== Segment start ==

(* ===== verification/Hasher.v ===== *)
(** * Hasher: what the table asks of a hash function

    The table calls [hashFunction(key)] and keeps the low 16 bits.  It
    relies on nothing but the call returning, and returning the same word
    for the same key, which a function of the model does by construction.
    [Hasher] is the function, [HasherOk] the promise that it returns; the
    table's theorems are proved against this interface and the file Hash
    provides the instances. *)

From S2P Require Import Prelude Double.

Class Hasher : Type := hasher : Z -> result Z.

Class HasherOk (H : Hasher) : Prop :=
  hasher_returns : forall key : double, exists h, hasher key = Ok h.

(** The hash of a key as a value; it is what [hasher] returns when the
    hasher is known to return. *)
Definition hash_of `{H : Hasher} (key : double) : Z :=
  match hasher key with
  | Ok h => h
  | Err _ => 0
  end.

Lemma hasher_hash_of `{!HasherOk H} key : hasher key = Ok (hash_of key).
Proof. unfold hash_of. by destruct (hasher_returns key) as [h ->]. Qed.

== Segment end ==

*WORK REQUEST:*
Whenever the string "what" shows up in a line above, copy that line.

*SOLUTION TO THE PROBLEM:*
(** * Hasher: what the table asks of a hash function
(** The hash of a key as a value; it is what [hasher] returns when the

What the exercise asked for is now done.